Authors propose to use a variant of the Dice coefficient to evaluate continuous/probabilistic segmentations.


Overlapping measures are often utilized to quantify the similarity between two binary regions. However, modern segmentation algorithms output a probability or confidence map with continuous values in the zero-to-one interval. These maps have to be binarized/thresholded to use the Dice coefficient.

Also, it has been shown that the Dice coefficient is directly related to structure’s size: the smaller the structure the lower the Dice coefficient (given a fixed resolution). Therefore, Dice is a difficult measure for comparing methods tested on different structures.
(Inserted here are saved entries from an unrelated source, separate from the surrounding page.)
(* ===== verification/ScalePlanner.v ===== *)
(** * The scale planner

    The planning half of pkg/controllers/deploy_ctrl_util.go: which of the two
    deployments of a component is scaled next and by how much
    ([planNextScaleAction]), for a rollout, a spec change without rollout, an
    operator-managed or an external autoscaler, and a forced update. *)
From S2P Require Import Prelude KubeTypes Libs ApiTypes Labels Utils Components RollingUpdate.

Local Open Scope string_scope.
Local Open Scope list_scope.
Local Open Scope Z_scope.

(** A [scaleAction] points to one of the two deployments, or to none. *)
Inductive scaleTarget := CurrentDeployment | LastDeployment.

Record scaleAction := mkScale {
  sa_deploy : option scaleTarget;
  sa_replicaChange : Z
}.

Definition noScaleAction : scaleAction := mkScale None 0.
Definition scaleCurrent (z : Z) : scaleAction := mkScale (Some CurrentDeployment) z.
Definition scaleLast (z : Z) : scaleAction := mkScale (Some LastDeployment) z.

Inductive scaleKind :=
  | scaleKindNormal
  | scaleKindRollout
  | scaleKindHPA
  | scaleKindExternalHPA
  | scaleKindForce.

#[export] Instance scaleKind_eq_dec : EqDecision scaleKind.
Proof. solve_decision. Defined.

(** The resource limits of every container, by container name; the last one
    counts for equal names. *)
Definition deployLimits (d : Deployment) : gmap string (gmap string string) :=
  fold_left (fun m c => <[ct_Name c := rr_Limits (ct_Resources c)]> m)
    (ps_Containers (pt_Spec (dsp_Template (dep_Spec d)))) ∅.

Definition limitListEqual (curr last : gmap string string) : bool :=
  Nat.eqb (size curr) (size last)
  && forallb (fun kv => match last !! fst kv with
                        | None => false
                        | Some lastLimit => bool_decide (snd kv = lastLimit)
                        end) (map_to_list curr).

Definition compareDeployResourceLimitEqual (currentDeployment lastDeployment : Deployment) : bool :=
  let currentDeployLimits := deployLimits currentDeployment in
  let lastDeploymentLimits := deployLimits lastDeployment in
  Nat.eqb (size currentDeployLimits) (size lastDeploymentLimits)
  && forallb (fun kv => match lastDeploymentLimits !! fst kv with
                        | None => false
                        | Some lastLimitList => limitListEqual (snd kv) lastLimitList
                        end) (map_to_list currentDeployLimits).

Section Planner.
Context {US : Unstructured} {IS : IntStr}.
Context (component : MilvusComponent).

Definition expectedReplicas (mc : Milvus) : Z := ReplicasValue (GetReplicas component (mi_Spec mc)).

Definition checkScaleKind (mc : Milvus) (lastDeploy : Deployment) : scaleKind :=
  if bool_decide (com_ImageUpdateMode (mi_Com mc) = ImageUpdateModeForce) then scaleKindForce
  else if IsHPAEnabled component (mi_Spec mc) then scaleKindHPA
  else if expectedReplicas mc <? 0 then scaleKindExternalHPA
  else if 0 <? getDeployReplicas lastDeploy then scaleKindRollout
  else scaleKindNormal.

Definition planScaleForForceUpgrade (mc : Milvus) (currentDeployment lastDeployment : Deployment)
    : scaleAction :=
  let currentDeployReplicas := getDeployReplicas currentDeployment in
  let expected := expectedReplicas mc in
  if negb (currentDeployReplicas =? expected) then scaleCurrent (expected - currentDeployReplicas)
  else
    let lastDeployReplicas := getDeployReplicas lastDeployment in
    if negb (lastDeployReplicas =? 0) then scaleLast (- lastDeployReplicas) else noScaleAction.

Definition hpaMinReplicas (mc : Milvus) : Z :=
  match h ← GetHPASpec component (mi_Spec mc); hpa_MinReplicas h with
  | Some r => r
  | None => 1
  end.

Definition planScaleForHPA (mc : Milvus) (currentDeployment lastDeployment : Deployment)
    : scaleAction :=
  let currentDeployReplicas := getDeployReplicas currentDeployment in
  let lastDeployReplicas := getDeployReplicas lastDeployment in
  let minReplicas := hpaMinReplicas mc in
  if 0 <? lastDeployReplicas then
    let targetReplicas :=
      if minReplicas <? lastDeployReplicas then lastDeployReplicas else minReplicas in
    if currentDeployReplicas <? targetReplicas
    then scaleCurrent (targetReplicas - currentDeployReplicas)
    else
      let readyReplicas := dss_ReadyReplicas (dep_Status currentDeployment) in
      if readyReplicas <? targetReplicas then noScaleAction else scaleLast (-1)
  else if currentDeployReplicas =? 0 then scaleCurrent minReplicas
  else noScaleAction.

Definition planScaleForExternalHPA (mc : Milvus) (currentDeployment lastDeployment : Deployment)
    : scaleAction :=
  let currentDeployReplicas := getDeployReplicas currentDeployment in
  let lastDeployReplicas := getDeployReplicas lastDeployment in
  if (currentDeployReplicas =? 0) && (lastDeployReplicas =? 0) then scaleCurrent 1
  else if int32_of currentDeployReplicas <? int32_of lastDeployReplicas
  then scaleCurrent (lastDeployReplicas - currentDeployReplicas)
  else if IsComponentRolling mc (GetStateKey component) && (0 <? lastDeployReplicas) then
    if int32_of lastDeployReplicas <=? dss_ReadyReplicas (dep_Status currentDeployment)
    then scaleLast (- lastDeployReplicas)
    else noScaleAction
  else noScaleAction.

Definition planScaleForRollout (mc : Milvus) (currentDeployment lastDeployment : Deployment)
    : scaleAction :=
  let lastDeployReplicas := getDeployReplicas lastDeployment in
  let currentDeployReplicas := getDeployReplicas currentDeployment in
  let currentReplicas := lastDeployReplicas + currentDeployReplicas in
  let expected := expectedReplicas mc in
  let '(surgeStep, unavailableStep) :=
    rolloutSteps (dsp_Strategy (dep_Spec currentDeployment)) expected in
  if surgeStep =? 0 then
    if currentReplicas <? expected then scaleCurrent (expected - currentReplicas)
    else
      let availableReplicas :=
        Z.min (dss_AvailableReplicas (dep_Status currentDeployment)) currentDeployReplicas
        + Z.min (dss_AvailableReplicas (dep_Status lastDeployment)) lastDeployReplicas in
      let scaleDown :=
        Z.min lastDeployReplicas (availableReplicas - Z.max 0 (expected - unavailableStep)) in
      if 0 <? scaleDown then scaleLast (- scaleDown) else noScaleAction
  else
    let scaleOut :=
      scaleCurrent (Z.min surgeStep (Z.min (expected - currentDeployReplicas)
                                       (expected + surgeStep - currentReplicas))) in
    let scaleIn := scaleLast (- Z.min (Z.max 1 unavailableStep) lastDeployReplicas) in
    if compareDeployResourceLimitEqual currentDeployment lastDeployment then
      if currentReplicas =? expected then
        if lastDeployReplicas =? 0 then noScaleAction else scaleOut
      else if expected <? currentReplicas then
        if 0 <? lastDeployReplicas then scaleIn else noScaleAction
      else scaleOut
    else if 0 <? lastDeployReplicas then
      if (currentDeployReplicas <? lastDeployReplicas) || (currentDeployReplicas <? expected) then
        if lastDeployReplicas <? expected then scaleCurrent (expected - currentDeployReplicas)
        else scaleCurrent (lastDeployReplicas - currentDeployReplicas)
      else scaleIn
    else if expected <? currentDeployReplicas then
      scaleCurrent (- Z.min (Z.max 1 unavailableStep) (currentDeployReplicas - expected))
    else if currentDeployReplicas <? expected then scaleCurrent (expected - currentDeployReplicas)
    else noScaleAction.

Definition planScaleForNormalState (mc : Milvus) (currentDeployment : Deployment) : scaleAction :=
  let currentReplicas := getDeployReplicas currentDeployment in
  let expected := expectedReplicas mc in
  if expected <? currentReplicas then scaleCurrent (-1)
  else if currentReplicas =? expected then noScaleAction
  else scaleCurrent (expected - currentReplicas).

(** The action and the two deployments, whose strategies were refreshed;
    [None] is the panic of reading a nil component. *)
Definition planNextScaleAction (mc : Milvus) (currentDeployment lastDeployment : Deployment)
    : option (scaleAction * Deployment * Deployment) :=
  let kind := checkScaleKind mc lastDeployment in
  strategy ← GetDeploymentStrategy mc component;
  let cur := set_dep_Strategy currentDeployment strategy in
  let last := set_dep_Strategy lastDeployment strategy in
  let action :=
    match kind with
    | scaleKindHPA => planScaleForHPA mc cur last
    | scaleKindExternalHPA => planScaleForExternalHPA mc cur last
    | scaleKindRollout => planScaleForRollout mc cur last
    | scaleKindForce => planScaleForForceUpgrade mc cur last
    | scaleKindNormal => planScaleForNormalState mc cur
    end in
  Some (action, cur, last).

(** The effect of [doScaleAction] on the two deployments. *)
Definition scaled (d : Deployment) (change : Z) : Deployment :=
  set_dep_Replicas d (int32Ptr (getDeployReplicas d + change)).

Definition applyScale (action : scaleAction) (cur last : Deployment) : Deployment * Deployment :=
  if sa_replicaChange action =? 0 then (cur, last)
  else match sa_deploy action with
       | Some CurrentDeployment => (scaled cur (sa_replicaChange action), last)
       | Some LastDeployment => (cur, scaled last (sa_replicaChange action))
       | None => (cur, last)
       end.
End Planner.

(** ** Comparison of limits *)

Lemma forallb_map_to_list {A} (f : string * A -> bool) (m : gmap string A) :
  forallb f (map_to_list m) = true <-> forall k v, m !! k = Some v -> f (k, v) = true.
Proof.
  rewrite forallb_forall. split.
  - intros H k v Hk. apply H. apply list_elem_of_In. by apply elem_of_map_to_list.
  - intros H [k v] Hin. apply list_elem_of_In in Hin. apply H. by apply elem_of_map_to_list.
Qed.

Lemma limitListEqual_spec a b : limitListEqual a b = true <-> a = b.
Proof.
  unfold limitListEqual. rewrite andb_true_iff, Nat.eqb_eq, forallb_map_to_list. split.
  - intros [Hs Hf]. apply map_subseteq_size_eq; [|lia]. apply map_subseteq_spec.
    intros k v Hk. specialize (Hf k v Hk). simpl in Hf.
    destruct (b !! k); [|done]. by apply bool_decide_eq_true in Hf as ->.
  - intros ->. split; [done|]. intros k v Hk. simpl. rewrite Hk. by apply bool_decide_eq_true.
Qed.

Lemma compareDeployResourceLimitEqual_spec c l :
  compareDeployResourceLimitEqual c l = true <-> deployLimits c = deployLimits l.
Proof.
  unfold compareDeployResourceLimitEqual.
  rewrite andb_true_iff, Nat.eqb_eq, forallb_map_to_list. split.
  - intros [Hs Hf]. apply map_subseteq_size_eq; [|lia]. apply map_subseteq_spec.
    intros k v Hk. specialize (Hf k v Hk). simpl in Hf.
    destruct (deployLimits l !! k); [|done]. by apply limitListEqual_spec in Hf as ->.
  - intros ->. split; [done|]. intros k v Hk. simpl. rewrite Hk. by apply limitListEqual_spec.
Qed.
Authors extend the definition of the classical Dice coefficient (DC) overlap to facilitate the direct comparison of a ground truth binary image with a probabilistic map. They call the extended method continuous Dice coefficient (cDC).


Classical Dice coefficient \(DC := \frac{2 \lvert A \cap B \rvert}{\lvert A \rvert + \lvert B \rvert}\)

The classical DC fails to incorporate the probabilistic information and counts all errors/inaccuracies equally.

The proposed score cDC score: \(cDC := \frac{\lvert A \cap B \rvert}{c\lvert A \rvert + \lvert B \rvert}\)

where \(c\) is defined as the mean value of B over the voxels where both A and B are positive: \(c = \frac{\sum_{i} a_{i} b_{i}}{\sum_{i} a_{i} sign(b_{i})}\) and \(sign(x)\) is defined as \(sign(x) = { \begin{cases} 1 &\; \text{if}\; x > 0\\ 0 &\; \text{if}\; x = 0\\ -1 &\; \text{if}\; x < 0 \end{cases} }\)

If \(\sum_{i} a_{i} sign(b_{i} = 0\) (no overlap between A and B), authors arbitrary define \(c = 1\). cDC will be zero in that case.

When \(b \in {0,1}\), (i.e., a binary value) \(c = 1\) and \(cDC = DC\), and thus cDC is a consistent extension of DC.


  • \(cDC \leq 1\) and \(cDC = 1\) iff overlap is complete.
  • cDC is monotonically decreasing with the amount of overlap.


Authors used gold-standard segmentations of the right subthalamic nucleus (STN), globus pallidus (GP), and thalamus on high-resolution 7T MRI brain images of a cohort of 46 Parkinsons’ disease patients to evaluate their method.

A threshold of 0.1 was applied to the segmentation probabilistic map to convert it into a binary image and compute the DC. This threshold was selected to achieve maximal DC value.



The cDC is well defined for probabilistic segmentation, less biased to the structure’s size and more robust to partial volume effects in comparison to DC.

Authors argue that as a better measurement tool, the method opens the door for the development of better segmentation methods.


It seems unclear how \(b_{i}\) can be negative so that \(sign(x)\) can take the value -1.

The described properties seem to be in contradiction.

A very limited set of experiments were performed.

The impact or benefit of the new score remains to be evaluated.